Traditionally, alternative labour models – including outsourcing and contracting – have been used by business to defray cost and risk and deal with workflow fluctuations. Today’s environment is creating new challenges for organising and engaging alternative labour. Here’s 5 key reasons why:

  1. Increased accountability for those at the ‘top’

Changes to the Fair Work Act 2009 in 2017 introduced new vulnerable workers laws under which certain corporate group holding companies and franchisor businesses can be held directly liable for breaches by other companies within their broader commercial operations.

  1. New labour hire regulations

New laws in Queensland, South Australia and Victoria require labour hire companies to be licensed. The broad definitions used could also pick up other labour models (eg, some types of contractors or secondment arrangements). ‘Host’ companies and other people involved in the labour arrangements can also be liable, meaning a degree of due diligence may now be required for all parties involved in sourcing labour.

  1. Supply chain reporting

Modern slavery legislation imposes mandatory reporting requirements on the activities of others in their supply chains, with the requirement to produce a ‘Modern Slavery Statement’. Many companies are already subject to reporting in the US or UK. New legislation imposes requirements on companies in NSW, with Commonwealth legislation currently being drafted. Companies above the reporting threshold will need to assess the labour arrangements of their suppliers, and potentially their suppliers’ suppliers as well.

  1. Regulatory responses to the gig economy

Gig” work is coming under increasing legal challenge both in Australia and globally.
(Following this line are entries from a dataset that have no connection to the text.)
Lemma up_to_has_no_stop (s : string) :
  Words.contains "{" (Spec.up_to_brace_or_equals s) = false
  /\ Words.contains "=" (Spec.up_to_brace_or_equals s) = false
  /\ Words.starts (Spec.up_to_brace_or_equals s) s = true.
Proof.
  induction s as [|c s (IH1 & IH2 & IH3)]; [done|]. cbn [Spec.up_to_brace_or_equals].
  destruct (Ascii.eqb c "{") eqn:E1; [done|]. destruct (Ascii.eqb c "=") eqn:E2; [done|].
  cbn. by rewrite E1, E2, IH1, IH2, IH3, Ascii.eqb_refl.
Qed.

(** X15. A key that [fc] adds or changes in line mode holds neither [{]
    nor [=], and is the beginning of the whitespace-normalized line. *)
Theorem fc_line_key_shape (line : string) (includes table : gmap string string)
    (out : list string) (key : string) :
  fc line None includes = Ok (table, out) ->
  table !! key <> includes !! key ->
  Words.contains "{" key = false
  /\ Words.contains "=" key = false
  /\ Words.starts key (Py.join " " (Py.split line)) = true.
Proof.
  intros Hfc Hnew. destruct (Spec.key_of line None) as [k|] eqn:Hk.
  - rewrite (PyFacts.fc_stores _ _ _ _ Hk) in Hfc. simplify_eq.
    destruct (decide (k = key)) as [->|Hne]; [|by rewrite lookup_insert_ne in Hnew].
    unfold Spec.key_of in Hk. cbn in Hk. destruct (Spec.blank line); [done|].
    simplify_eq. rewrite PyFacts.join_split_normalize. apply up_to_has_no_stop.
  - unfold Spec.key_of in Hk. cbn in Hk. destruct (Spec.blank line) eqn:Hblank; [|done].
    rewrite fc_lists in Hfc by done. by simplify_eq.
Qed.

(** *** Whitespace normalization, once and again *)

Lemma split_word_alone (w : string) : is_word w = true -> Py.split w = [w].
Proof.
  unfold is_word. induction w as [|c w IH]; [done|]. cbn [Py.truthy has_space andb].
  intros [Hc Hw]%negb_true_iff%orb_false_iff. rewrite PyFacts.split_eq, Hc.
  destruct w as [|c' w]; [done|]. cbn [has_space] in Hw.
  apply orb_false_iff in Hw as [Hc' Hw']. rewrite Hc', IH; [done|].
  cbn [Py.truthy has_space andb]. by rewrite Hc', Hw'.
Qed.

Lemma split_word_space (w t : string) :
  is_word w = true -> Py.split (w +:+ String " " t) = w :: Py.split t.
Proof.
  unfold is_word. induction w as [|c w IH]; [done|]. cbn [Py.truthy has_space andb].
  intros [Hc Hw]%negb_true_iff%orb_false_iff.
  change (String c w +:+ String " " t) with (String c (w +:+ String " " t)).
  rewrite PyFacts.split_eq, Hc. destruct w as [|c' w].
  - change (EmptyString +:+ String " " t) with (String " " t).
    by rewrite (PyFacts.split_space " " t).
  - change (String c' w +:+ String " " t) with (String c' (w +:+ String " " t)).
    cbn [has_space] in Hw. apply orb_false_iff in Hw as [Hc' Hw']. rewrite Hc'.
    change (String c' (w +:+ String " " t)) with (String c' w +:+ String " " t).
    rewrite IH; [done|]. cbn [Py.truthy has_space andb]. by rewrite Hc', Hw'.
Qed.

Lemma split_join_words (ws : list string) :
  Forall (fun w => is_word w = true) ws -> Py.split (Py.join " " ws) = ws.
Proof.
  induction 1 as [|w ws Hw Hws IH]; [done|]. destruct ws as [|w' ws].
  - by apply split_word_alone.
  - change (Py.join " " (w :: w' :: ws)) with (w +:+ String " " (Py.join " " (w' :: ws))).
    by rewrite split_word_space, IH.
Qed.

Lemma split_words (s : string) : Forall (fun w => is_word w = true) (Py.split s).
Proof.
  induction s as [|c s IH]; [constructor|]. rewrite PyFacts.split_eq.
  destruct (Py.isspace c) eqn:Hc; [done|].
  assert (is_word (String c EmptyString) = true) as Hone.
  { unfold is_word. cbn. by rewrite Hc. }
  destruct s as [|c' s]; [by repeat constructor|].
  destruct (Py.isspace c') eqn:Hc'; [by constructor|].
  destruct (Py.split (String c' s)) as [|w ws]; [by repeat constructor|].
  apply Forall_cons in IH as [Hw Hws]. constructor; [|done].
  unfold is_word in *. cbn [Py.truthy has_space andb]. rewrite Hc. cbn [orb].
  by apply andb_true_iff in Hw as [_ ->].
Qed.

Lemma split_normalized (s : string) : Py.split (Py.join " " (Py.split s)) = Py.split s.
Proof. apply split_join_words, split_words. Qed.

Lemma key_of_normalized (line : string) (cell : option string) :
  Spec.key_of (Py.join " " (Py.split line)) cell = Spec.key_of line cell.
Proof.
  unfold Spec.key_of. rewrite <- !PyFacts.join_split_normalize, split_normalized.
  destruct (Spec.has_cell cell); [done|].
  assert (Spec.blank (Py.join " " (Py.split line)) = Spec.blank line) as ->; [|done].
  apply eq_true_iff_eq. by rewrite !blank_split, split_normalized.
Qed.

(** X16. Whitespace normalization is stable: splitting the normalized
    line gives the words of the line again, so a definition typed with
    any spacing and the same definition typed normalized are stored under
    the same key. *)
Theorem normalized_line_same_key (line : string) (cell : option string)
    (includes : gmap string string) (key : string) :
  Spec.key_of line cell = Some key ->
  Py.split (Py.join " " (Py.split line)) = Py.split line
  /\ exists body body' : string,
       fc line cell includes = Ok (<[key := body]> includes, [])
       /\ fc (Py.join " " (Py.split line)) cell includes = Ok (<[key := body']> includes, []).
Proof.
  intros Hkey. split; [apply split_normalized|].
  exists (Spec.body_of line cell), (Spec.body_of (Py.join " " (Py.split line)) cell).
  split; apply PyFacts.fc_stores; [done|]. by rewrite key_of_normalized.
Qed.

(** X17. In cell mode a blank header line is not refused: the definition
    is stored under the empty key, where the next such definition
    replaces it. *)
Theorem fc_blank_header (line cell : string) (includes : gmap string string) :
  Spec.blank line = true -> Py.truthy cell = true ->
  fc line (Some cell) includes
  = Ok (<[EmptyString := Spec.body_of line (Some cell)]> includes, []).
Proof.
  intros Hblank Hcell. apply PyFacts.fc_stores.
  unfold Spec.key_of, Spec.has_cell.
  change (default EmptyString (Some cell)) with cell. rewrite Hcell.
  by rewrite <- PyFacts.join_split_normalize, split_blank.
Qed.

(** *** What the patch commands write, and where *)

Lemma overlaid_in (dev : Device) (b n x : Z) :
  overlay dev = Some (b, n) -> b <= x < b + 4 * n -> overlaid dev x = Some (x - b).
Proof.
  intros Ho Hx. unfold overlaid. rewrite Ho.
  destruct (b <=? x) eqn:E1; [|lia]. by destruct (x <? b + 4 * n) eqn:E2; [|lia].
Qed.

Lemma write_bytes_window (data : list Z) (dev : Device) (b n a : Z) :
  overlay dev = Some (b, n) -> b <= a -> a + Z.of_nat (length data) <= b + 4 * n ->
  memory (write_bytes dev a data) = memory dev.
Proof.
  revert dev a. induction data as [|v data IH]; intros dev a Ho Ha Hend; [done|].
  cbn [write_bytes]. cbn [length] in Hend. rewrite Nat2Z.inj_succ in Hend.
  rewrite IH; [| by rewrite overlay_write_byte | lia | lia].
  unfold write_byte. by rewrite (overlaid_in dev b n a) by (done || lia).
Qed.

Lemma poke_words_window (ws : list Z) (dev : Device) (b n a : Z) :
  overlay dev = Some (b, n) -> b <= a -> a + 4 * Z.of_nat (length ws) <= b + 4 * n ->
  memory (poke_words a ws dev).1 = memory dev.
Proof.
  revert dev a. induction ws as [|w ws IH]; intros dev a Ho Ha Hend; [done|].
  cbn [poke_words]. cbn [length] in Hend. rewrite Nat2Z.inj_succ in Hend.
  unfold bind, poke. destruct (in_bounds a 4); [|done].
  rewrite IH; [| | lia | lia].
  - cbn [memory issue]. apply (write_bytes_window _ _ b n); [done|lia|simpl; lia].
  - cbn [overlay issue]. by rewrite overlay_write_bytes.
Qed.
Some political parties, and the ACTU, are also pushing for legal changes to regulate gig work. Watch this space – changes directed at gig work could also affect freelancers or other task-based labour.

  1. Union campaigns

Outsourcing is far from new. The use of third party labour with their “built for purpose” workplace arrangements is common. But in some sectors, union campaigning to compel a different outcome, attacking “Trojan horse” and “sham” arrangements (drawing on activist methodologies), is as powerful as ever.

The above trends result in increased risk and liability for those businesses that use labour models other than direct employment. But these risks can be navigated with due diligence with alternative labour remaining a viable strategy.